- Honey, what is the cat doing sitting on the roof with wires in his mouth?

- The aerial is broken, he’s replacing it. Isn’t the image great? Look at this reception! Even with the aerial it wasn’t this clear.

- Are you out of your mind? You can’t keep the cat up there!

- Oh, it’s alright, Jiji doesn’t mind. He’s getting paid in sardines.

- It’s dangerous up there! He could fall off, or he could be electrocuted!

- It’s alright, my love, I’m giving him a break after the news. And he’ll be right back before the game starts. We won’t miss a thing.

- I’m going up there and getting him down this very minute!

- You can’t do that, sweetheart.

- Why not?

- He signed a contract. He’s hired for the whole football season. 

- What do you mean he signed a contract? He’s a cat!

- Don’t be so patronizing, cats are very intelligent. Here, take a look.

- Everett, just because Jiji walked over a piece of paper with his dirty paws doesn’t mean he’s bound by a legal contract. 

- Well, Doctor Pennyshaw says so.

- Our lawyer? You got our lawyer to draft a contract? For this?

- It was the right thing to do. I wanna make sure Jiji gets all the benefits he’s entitled to. He’s got daily breaks and paid vacations, it’s all legal. I’m paying him 2 sardines a day, plus fresh water. We have excellent career plans and a training program. And if he ever gets that tabby from next door pregnant again, he gets a whole month of paternity leave! Isn’t that great for him? 

- Well, I guess. One month is pretty good. Most companies only give you a week.

- I know, right? I don’t want to be a slave driver like those bastards I work for. I want to make sure I treat my employees with the respect they deserve. Jiji is a valued member of this household.

- When you put it that way…

- Would you be interested in a similar contract? We’re hiring a catering assistant for the living room.

- What’s the hourly rate?

- Oh, it’s very competitive. And you’d also have free meals during breaks. 

- Do I also get paid vacations?

- Yes, but we’ll have to work out a vacation cover plan. This is a very crucial position, you see. 

- Sounds good. When should I start?

- I need to run your application by Pennyshaw before we make this final, and I have just two more candidates coming in this afternoon. Then, we’ll make a decision.

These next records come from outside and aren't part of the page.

Lemma byte_lxor (a b : Z) : 0 <= a < 256 -> 0 <= b < 256 -> 0 <= Z.lxor a b < 256.
Proof.
  intros Ha Hb.
  assert (H0 : 0 <= Z.lxor a b) by (apply Z.lxor_nonneg; lia).
  apply byte_of_log2; [assumption|].
  pose proof (Z.log2_lxor a b ltac:(lia) ltac:(lia)).
  pose proof (byte_log2 a Ha). pose proof (byte_log2 b Hb). lia.
Qed.

Lemma byte_lor (a b : Z) : 0 <= a < 256 -> 0 <= b < 256 -> 0 <= Z.lor a b < 256.
Proof.
  intros Ha Hb.
  assert (H0 : 0 <= Z.lor a b) by (apply Z.lor_nonneg; lia).
  apply byte_of_log2; [assumption|].
  rewrite Z.log2_lor by lia.
  pose proof (byte_log2 a Ha). pose proof (byte_log2 b Hb). lia.
Qed.

Lemma ConstantTimeByteEq_zero (v : Z) :
  0 <= v < 256 -> ConstantTimeByteEq v 0 = (if Z.eqb v 0 then 1 else 0).
Proof.
  intros Hv. unfold ConstantTimeByteEq. rewrite Z.lxor_0_r.
  destruct (Z.eqb_spec v 0) as [->|Hne]; [reflexivity|].
  rewrite Z.mod_small by lia.
  rewrite Z.shiftr_div_pow2 by lia.
  apply Z.div_small. lia.
Qed.

Lemma bytes_range (s : string) : Forall (fun b => 0 <= b < 256) (bytes s).
Proof.
  unfold bytes. apply List.Forall_forall. intros b Hb.
  apply in_map_iff in Hb as (c & <- & _).
  pose proof (N_ascii_bounded c). lia.
Qed.

Lemma bytes_inj (s t : string) : bytes s = bytes t -> s = t.
Proof.
  revert t. induction s as [|c s IH]; intros [|d t] H; simpl in H;
    try discriminate; [reflexivity|].
  injection H as Hc Hs. f_equal; [|apply IH; exact Hs].
  apply N2Z.inj in Hc.
  rewrite <- (ascii_N_embedding c), <- (ascii_N_embedding d). congruence.
Qed.

Lemma xor_accumulate_spec (x : list Z) :
  forall (y : list Z) (v : Z),
    length x = length y ->
    Forall (fun b => 0 <= b < 256) x -> Forall (fun b => 0 <= b < 256) y ->
    0 <= v < 256 ->
    0 <= xor_accumulate v x y < 256
    /\ (xor_accumulate v x y = 0 <-> v = 0 /\ x = y).
Proof.
  induction x as [|a x IH]; intros [|b y] v Hlen Hx Hy Hv; simpl in *;
    try discriminate.
  - split; [assumption|]. split; [intros ->; auto | intros [-> _]; reflexivity].
  - inversion Hx as [|? ? Ha Hx']; inversion Hy as [|? ? Hb Hy']; subst.
    injection Hlen as Hlen.
    pose proof (byte_lxor a b Ha Hb) as Hab.
    pose proof (byte_lor v (Z.lxor a b) Hv Hab) as Hv'.
    destruct (IH y (Z.lor v (Z.lxor a b)) Hlen Hx' Hy' Hv') as [Hr Hz].
    split; [exact Hr|].
    rewrite Hz, Z.lor_eq_0_iff, Z.lxor_eq_0_iff.
    split.
    + intros [[-> ->] ->]. auto.
    + intros [-> Heq]. injection Heq as -> ->. auto.
Qed.

(** [ConstantTimeCompare] answers 1 exactly on equal strings. *)
Lemma ConstantTimeCompare_bytes (s t : string) :
  ConstantTimeCompare (bytes s) (bytes t) = (if String.eqb s t then 1 else 0).
Proof.
  unfold ConstantTimeCompare.
  destruct (Nat.eqb_spec (length (bytes s)) (length (bytes t))) as [Hlen|Hlen]; simpl.
  - destruct (xor_accumulate_spec (bytes s) (bytes t) 0 Hlen
                (bytes_range s) (bytes_range t) ltac:(lia)) as [Hr Hz].
    rewrite ConstantTimeByteEq_zero by exact Hr.
    destruct (String.eqb_spec s t) as [->|Hne].
    + replace (xor_accumulate 0 (bytes t) (bytes t)) with 0; [reflexivity|].
      symmetry. apply Hz. auto.
    + destruct (Z.eqb_spec (xor_accumulate 0 (bytes s) (bytes t)) 0) as [H0|H0];
        [|reflexivity].
      apply Hz in H0 as [_ Hb]. apply bytes_inj in Hb. contradiction.
  - destruct (String.eqb_spec s t) as [->|Hne]; [contradiction|reflexivity].
Qed.

(** ** The response writer *)

Lemma http_Error_fresh (err : string) (code : Z) (w : ResponseWriter) :
  w_wrote w = None ->
  w_status (http_Error err code w) = Some code
  /\ w_sentHeader (http_Error err code w)
     = Some (Header_Set "X-Content-Type-Options" "nosniff"
               (Header_Set "Content-Type" "text/plain; charset=utf-8" (w_Header w)))
  /\ w_body (http_Error err code w) = w_body w +:+ (err +:+ newline).
Proof.
  intros Hw. unfold http_Error, Write, WriteHeader, w_status, w_sentHeader.
  simpl. rewrite Hw. simpl. auto.
Qed.

(** ** The protocol switch *)

Lemma upgradeHandler_grpc (base upgrade : Handler) (r : Request) (w : World) :
  ProtoMajor r = 2 ->
  Header_Get (Header r) "Content-Type" = "application/grpc" ->
  upgradeHandler base upgrade r w = upgrade r w.
Proof.
  intros Hp Hc. unfold upgradeHandler. rewrite Hp, Hc. reflexivity.
Qed.

Lemma upgradeHandler_http (base upgrade : Handler) (r : Request) (w : World) :
  ~ (ProtoMajor r = 2 /\ Header_Get (Header r) "Content-Type" = "application/grpc") ->
  upgradeHandler base upgrade r w = base r w.
Proof.
  intros Hn. unfold upgradeHandler.
  destruct (Z.eqb_spec (ProtoMajor r) 2) as [Hp|Hp]; [|reflexivity].
  destruct (String.eqb_spec (Header_Get (Header r) "Content-Type") "application/grpc")
    as [Hc|Hc]; [|reflexivity].
  exfalso. apply Hn. auto.
Qed.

- Oh, alright. I didn’t think…

- It’s a very desirable position. The benefits are really great, I hope you understand. 

- But… I’m your wife.

- I know, sweetheart, but I can’t play favorites, you know? I need to be fair and make sure everyone gets a chance to show their abilities. I also owe it to the shareholders that I only hire the best people.

- Shareholders?

- Well, of course, don’t you think we need to be accountable? We have a great corporate responsibility program. We were lucky enough to hire a former Microsoft man. He’s great and we’re doing really well on the NYSE. We were up two points this morning. I can only thank the team. I couldn’t do it without them.

- Team?

- Well, you’ve met Jiji, he’s one of our newest hires. We also have Sandra, on the tech side. She’s a whizz kid from Stamford who’s looking into a plan that will make Jiji obsolete, just don’t tell him that. We’re sure by the time this happens, we’ll be able to realocate him. He’s too talented, we don’t want to lose him. And well, there’s too many to mention. They’re all like family to me. 

- Are you talking about our kids?

- Oh, of course. Melvin is head of facilities. He keeps the snacks and refreshments front running smoothly. Great kid. You wouldn’t think a 12 year-old would have such business acumen. Thanks to him we cut an excellent deal with Pepsi.

- Oh, wow. I knew he was smart, but had no idea. What about Helene?

- Oh, she’s brilliant. She’s working in the facilities side. Couldn’t do anything without her. Do you see these large promotional panels beside the TV? 

- Yeah, I always wondered about those…

- She was able to sell advertising space around the TV and that money is paying for the remodeling of the bathroom and the kitchen addendum. We’re expanding. All the money is invested here and we only use local products and companies. We like to make a difference.

- And where would I be working?

- In the new kitchen annex. But let’s not get ahead of ourselves, ok? I don’t want to give you false hopes.

- Oh, alright…

- But you know what I can do for you? How about a trial period? Since you’re in-house and we, of course, would want to keep our talent here. 

- Is it a paid trial?

- No, but we offer an allowance for transportation and food. 

- So I won’t get the free food during the trial period? 

- No, that’s just for permanent employees. Like Jiji, out there. The little guy is doing one hell of a job. Look at this image!